Uzman Aile Danışmanlığı dersindeyiz

     Dersin konusu, aile içi iletişimdir. Teneffüste telefonda görüşen profesör olan hocamız “arayan oğlumdu, o kız arkadaşlarının farklı özelliklerinden bana bahsediyor ve ‘hangisi ile evlenirsem daha mutlu olabilirim’ diye soruyor…”

     Ben ise “hangi arkadaşınla kendini daha iyi hissediyorsun, sohbet içinde kalabiliyorsun, o seni anlıyor sen de onu anlayabiliyor musun?  Anlaşamadığınız alanlar olsa da halden anlayan yönünüzle hoşgörülü olabiliyorsunuz? diyorum”

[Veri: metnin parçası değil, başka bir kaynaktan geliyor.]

(* ===== verification/Protocol.v ===== *)
(** * The V9 protocol's data

    Constants, identifiers and messages of [grotto-protocol] (src/crates/
    grotto-protocol/src/lib.rs and delivery.rs), one module per Rust type, with the
    source's constructors and fields. *)
From S2P Require Import Prelude Bytes Text.

(** ** Constants *)

Definition MAX_FRAME_SIZE : Z := 1024 * 1024.
Definition MAX_ROOM_NAME_CHARS : Z := 100.
Definition MAX_MESSAGE_BODY_BYTES : Z := 64 * 1024.
Definition MAX_KEY_PACKAGE_BYTES : Z := 16 * 1024.
Definition MAX_KEY_PACKAGES_PER_PUBLISH : Z := 64.
Definition MAX_MLS_BLOB_BYTES : Z := 512 * 1024.
Definition PROTOCOL_VERSION : Z := 9.
Definition MAX_PAYLOAD : Z := 768 * 1024.
Definition PAGE_SIZE : Z := 100.

(** ** Identifiers and fixed-size keys *)

Record UserId := MkUserId { user_bytes : bytes 16 }.
Record RoomId := MkRoomId { room_bytes : bytes 16 }.
Record MessageId := MkMessageId { message_bytes : bytes 16 }.
Record Ed25519PublicKeyBytes := MkPublicKey { public_key_bytes : bytes 32 }.
Record AuthenticationChallenge := MkChallenge { challenge_bytes : bytes 32 }.
Record Ed25519SignatureBytes := MkSignature { signature_bytes : bytes 64 }.

#[global] Instance UserId_eq_dec : EqDecision UserId.
Proof. solve_decision. Defined.
#[global] Instance RoomId_eq_dec : EqDecision RoomId.
Proof. solve_decision. Defined.
#[global] Instance MessageId_eq_dec : EqDecision MessageId.
Proof. solve_decision. Defined.
#[global] Instance Ed25519PublicKeyBytes_eq_dec : EqDecision Ed25519PublicKeyBytes.
Proof. solve_decision. Defined.
#[global] Instance AuthenticationChallenge_eq_dec : EqDecision AuthenticationChallenge.
Proof. solve_decision. Defined.
#[global] Instance Ed25519SignatureBytes_eq_dec : EqDecision Ed25519SignatureBytes.
Proof. solve_decision. Defined.

#[global] Program Instance UserId_countable : Countable UserId :=
  inj_countable' user_bytes MkUserId _.
Next Obligation. by intros []. Qed.
#[global] Program Instance RoomId_countable : Countable RoomId :=
  inj_countable' room_bytes MkRoomId _.
Next Obligation. by intros []. Qed.
#[global] Program Instance MessageId_countable : Countable MessageId :=
  inj_countable' message_bytes MkMessageId _.
Next Obligation. by intros []. Qed.

(** ** Delivery records *)

Module MlsContentType.
Inductive t := Application | Proposal | Commit.
#[global] Instance eq_dec : EqDecision t.
Proof. solve_decision. Defined.
End MlsContentType.

Module WelcomeAttachment.
Record t := Mk {
  recipient : UserId;
  body : list byte;
  signature : Ed25519SignatureBytes;
}.
#[global] Instance eq_dec : EqDecision t.
Proof. solve_decision. Defined.
End WelcomeAttachment.

Module Append.
Record t := Mk {
  room : RoomId;
  parent : Z;
  epoch : Z;
  content_type : MlsContentType.t;
  body : list byte;
  welcome : option WelcomeAttachment.t;
}.
#[global] Instance eq_dec : EqDecision t.
Proof. solve_decision. Defined.
End Append.

Module Event.
Record t := Mk {
  id : MessageId;
  sender : UserId;
  operation : Append.t;
}.
#[global] Instance eq_dec : EqDecision t.
Proof. solve_decision. Defined.
(** [Event::sequence]. *)
Definition sequence (e : t) : option Z := checked_add (Append.parent (operation e)) 1.
End Event.

Module WelcomeDelivery.
Record t := Mk {
  room_name : str;
  cursor : Z;
  event : MessageId;
  room : RoomId;
  sequence : Z;
  inviter : UserId;
  attachment : WelcomeAttachment.t;
}.
#[global] Instance eq_dec : EqDecision t.
Proof. solve_decision. Defined.
End WelcomeDelivery.

Module RoomHead.
Record t := Mk {
  room : RoomId;
  name : str;
  sequence : Z;
}.
#[global] Instance eq_dec : EqDecision t.
Proof. solve_decision. Defined.
End RoomHead.

Module Rejection.
Inductive t :=
| Invalid
| Unauthorized
| NotFound
| RequestConflict
| Overloaded
| Quota
| Internal.
#[global] Instance eq_dec : EqDecision t.
Proof. solve_decision. Defined.
End Rejection.

Module Request.
Inductive t :=
| CreateRoom (name : str)
| PublishKeyPackages (packages : list (list byte))
| Acknowledge (events : list MessageId) (welcomes : list Z)
| AppendRoomOperation (operation : Append.t)
| FetchRoomEvents (room : RoomId) (after_sequence : Z)
| SyncIndex (after_room : option RoomId)
| FetchWelcomes (after_cursor : Z)
| ReserveKeyPackage (recipient : UserId)
| SetFetchGrant (requester : UserId) (allowed : bool).
#[global] Instance eq_dec : EqDecision t.
Proof. solve_decision. Defined.
End Request.

Module Response.
Inductive t :=
| RoomCreated (room : RoomId)
| KeyPackagesPublished (count : Z)
| Acknowledged
| AppendAccepted (event : Event.t)
| HeadConflict (room : RoomId) (head : Z)
| RoomEvents (room : RoomId) (after_sequence : Z) (events : list Event.t) (more : bool)
| SyncIndex (rooms : list RoomHead.t) (more : bool)
| Welcomes (after_cursor : Z) (welcomes : list WelcomeDelivery.t) (more : bool)
| KeyPackage (recipient : UserId) (package : list byte)
| FetchGrantSet
| Rejected (reason : Rejection.t).
#[global] Instance eq_dec : EqDecision t.
Proof. solve_decision. Defined.
End Response.

(** ** Session messages *)

Module ClientMessageKind.
Inductive t := ClientHello | ClientIdentify | ClientAuthenticationResponse | Delivery.
#[global] Instance eq_dec : EqDecision t.
Proof. solve_decision. Defined.
End ClientMessageKind.

Module ProtocolError.
Inductive t :=
| UnsupportedVersion (supported received : Z)
| UnexpectedMessage (expected received : ClientMessageKind.t)
| InvalidPublicKey
| IdentityKeyConflict
| AuthenticationFailed.
#[global] Instance eq_dec : EqDecision t.
Proof. solve_decision. Defined.
End ProtocolError.

Module ClientMessage.
Inductive t :=
| ClientHello (version : Z)
| ClientIdentify (user_id : UserId) (public_key : Ed25519PublicKeyBytes)
    (enrollment : option (bytes 32))
| ClientAuthenticationResponse (signature : Ed25519SignatureBytes)
| Delivery (request_id : MessageId) (request : Request.t).

(** [ClientMessage::kind]. *)
Definition kind (m : t) : ClientMessageKind.t :=
  match m with
  | ClientHello _ => ClientMessageKind.ClientHello
  | ClientIdentify _ _ _ => ClientMessageKind.ClientIdentify
  | ClientAuthenticationResponse _ => ClientMessageKind.ClientAuthenticationResponse
  | Delivery _ _ => ClientMessageKind.Delivery
  end.
End ClientMessage.

Module RelayMessage.
Inductive t :=
| ServerHello (version : Z)
| ServerIdentifyAccepted (user_id : UserId)
| ServerAuthenticationChallenge (challenge : AuthenticationChallenge)
| ProtocolError (request_id : option MessageId) (error : ProtocolError.t)
| Delivery (request_id : MessageId) (response : Response.t)
| DeliveryChanged.

(** [request_id_of]: the request a relay message answers. *)
Definition request_id_of (m : t) : option MessageId :=
  match m with
  | Delivery request_id _ => Some request_id
  | ProtocolError request_id _ => request_id
  | _ => None
  end.
End RelayMessage.

(** ** Room names *)

Module RoomNameError.
Inductive t := Empty | TooLong | ControlCharacter.
#[global] Instance eq_dec : EqDecision t.
Proof. solve_decision. Defined.
End RoomNameError.

(** [normalize_room_name]. *)
Definition normalize_room_name (name : str) : result RoomNameError.t str :=
  let normalized := trim name in
  if decide (normalized = []) then Err RoomNameError.Empty
  else if decide (len normalized > MAX_ROOM_NAME_CHARS) then Err RoomNameError.TooLong
  else if existsb is_control normalized then Err RoomNameError.ControlCharacter
  else Ok normalized.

    Çünkü hayatta en büyük ihtiyaç anlaşılmaktır, ‘anlaşıldım’ duygusunun yaşanmasıdır. 

Anlatmak, anlaşılmak neden önemlidir?

     Anlatılmayanlar içe atılanlar biriktirilenler unutulmuş gibi görünseler de tamamlanmamış iş olarak kalırlar; tıpkı halının altına süpürülenler gibi zamanla bakteri üretmesine neden olurlar. İçe atılanların ürettiği duygusal ruhsal olumsuzlukların bedensel ve zihinsel sorunlara neden olması kaçınılmazdır. Anlatılamayanlar organ diliyle ifade edilirler yani fizyolojik rahatsızlıklar başlar. Sizi dinleyen kişinin çözüm üretmesini beklemeyin çünkü anlatma süreci çözümün önemli parçasıdır

Beden,  ruh, duygu ve zihin sistemin parçalarıdırlar.

     Bilinmelidir ki beden-ruh-duygu-zihin sistemin parçalarıdırlar. Birinin değişmesi diğerlerini de değiştirir.

    Bu anlamda özellikle ruh bilimcilerine terapistlere ya da güvendiği bir arkadaşına kendisini açan duygu ve düşünce paylaşımı içinde olanlar kendilerini iyi hissederler.

Olumsuz duygular

   Kaygı korku üzüntü öfke duygu durumu arttıkça zihinsel verimi düşerken sorun çözme yeteneği azalır; duruşu bakışları ve hormonları değişmeye başlar.

   İnsanlar en rahat en keyifli anlarında zihinsel verimleri artar duruşu nefes alışı bakışı değişir.

Sağlıklı insan bedensel ruhsal ve sosyal yönden sağlıklı olandır.

    En büyük ihtiyaç anlaşılmak dedik; en mutlu insanlar ise çevresi ile sağlıklı iletişim içinde olabilenler...

    Evet hocamızın söyledikleri, yaşanan öyküler ve gözlemlerim odur ki meslek, evlilik ve sosyal yaşamlarında yaşam başarısı en yüksek olabilenlerin etkili iletişim becerilerine sahip olabilenler olduğudur.